Background and Usage of Open vSwitch AF_XDP

Recently, I heard that OVS (Open vSwitch) has added support for AF_XDP, so I investigated what background led to this and how to use it. OVS is composed of kernel modules and userspace processes. With this architecture, the following issues became apparent¹, and recently the implementation using AF_XDP is being promoted as a replacement.

Modifications that require kernel updates or system-wide restarts
Influenced by kernel developer policies and implementations
Performance lags behind DPDK
Too many backports
Sometimes loses distribution support

All of these seem to be valid reasons to push forward with architectural changes. The graph below compares the code changes in line count attributed to backports and new features respectively. You can see the cost of backporting. By the way, the implementation using kernel modules is scheduled to be deprecated² in OVS 2.18, planned for release in April 2022.

Source: Revisiting the Open vSwitch Dataplane Ten Years Later

If you ask “why not just use DPDK (Data Plane Development Kit) which implements the dataplane in userspace?”, that has its own issues.

Not compatible with kernel network stack tools like the ip command
Occupies specific NICs and CPUs

The introduction of AF_XDP is being promoted as an approach to solve these issues. With AF_XDP, you can set up a small eBPF program at the XDP hook point, bypass the kernel network stack, and forward packets to userspace processes. It has a stable specification, so it should continue to work in future kernel releases.
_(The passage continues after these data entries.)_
Lemma adjusted_spec (n d : Z) :
  0 < n -> 0 < d ->
  Decimal.ge_pow10 n d (Decimal.adjusted n d) = true
  /\ Decimal.ge_pow10 n d (Decimal.adjusted n d + 1) = false.
Proof.
  intros Hn Hd.
  destruct (ndigits_spec n Hn) as (Hn1 & Hnlo & Hnhi).
  destruct (ndigits_spec d Hd) as (Hd1 & Hdlo & Hdhi).
  set (dn := Decimal.ndigits n) in *. set (dd := Decimal.ndigits d) in *.
  assert (Hup : Decimal.ge_pow10 n d (dn - dd + 1) = false).
  { apply not_true_iff_false. rewrite (ge_pow10_scaled n d _ dd) by lia.
    replace (dd + (dn - dd + 1)) with ((dn - 1) + 1 + 1) by lia.
    rewrite !Z.pow_add_r by lia. change (10 ^ 1) with 10.
    replace dd with ((dd - 1) + 1) at 1 by lia.
    rewrite (Z.pow_add_r 10 (dd - 1) 1) by lia. change (10 ^ 1) with 10.
    replace dn with ((dn - 1) + 1) in Hnhi by lia.
    rewrite Z.pow_add_r in Hnhi by lia. change (10 ^ 1) with 10 in Hnhi.
    pose proof (pow10_pos (dd - 1) ltac:(lia)) as HA.
    pose proof (pow10_pos (dn - 1) ltac:(lia)) as HB.
    set (A := 10 ^ (dd - 1)) in *. set (B := 10 ^ (dn - 1)) in *.
    assert (H1 : n * (A * 10) < (B * 10) * (A * 10))
      by (apply Z.mul_lt_mono_pos_r; lia).
    assert (H2 : A * (B * 100) <= d * (B * 100))
      by (apply Z.mul_le_mono_nonneg_r; lia).
    lia. }
  assert (Hdown : Decimal.ge_pow10 n d (dn - dd - 1) = true).
  { rewrite (ge_pow10_scaled n d _ dd) by lia.
    replace (dd + (dn - dd - 1)) with (dn - 1) by lia.
    pose proof (pow10_pos (dn - 1) ltac:(lia)). nia. }
  unfold Decimal.adjusted. fold dn dd.
  destruct (Decimal.ge_pow10 n d (dn - dd)) eqn:Hmid.
  - split; assumption.
  - split; [assumption |]. now replace (dn - dd - 1 + 1) with (dn - dd) by lia.
Qed.

Lemma round_half_even_exact (c d : Z) :
  0 < d -> Decimal.round_half_even (c * d) d = c.
Proof.
  intros Hd. unfold Decimal.round_half_even.
  rewrite Z.div_mul, Z.mod_mul by lia.
  destruct (Z.compare_spec (2 * 0) d); [lia | reflexivity | lia].
Qed.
It’s also compatible with existing tools. There’s also talk³ about using AF_XDP from DPDK, but maintenance costs between DPDK and OVS remain. So it seems they decided to support AF_XDP directly in OVS itself.

By the way, how are packets forwarded when using AF_XDP? AF_XDP has two rings: a fill ring and a completion ring. Each element is a descriptor pointing to the umem area. Let’s look at the flow during packet reception following the numbers in the diagram.

First, the application registers an empty descriptor in the fill ring
The kernel retrieves that descriptor from the fill ring
It writes the packet body to the umem area
It registers a descriptor pointing to that umem area in the completion ring
The application retrieves the descriptor from the completion ring
It retrieves the packet body from the umem area pointed to by that descriptor

Source: Revisiting the Open vSwitch Dataplane Ten Years Later

What about performance? There was data on throughput and CPU usage when sending 64-byte short packets on a 25G NIC. In PVP scenarios going through virtual machines, adopting vhostuser improves throughput while keeping CPU usage the same. However, it doesn’t reach DPDK. In PCP scenarios going through containers, AF_XDP seems to be the best choice since you can omit data copying between user and kernel space. There are pros and cons, so the choice will vary depending on the scenario.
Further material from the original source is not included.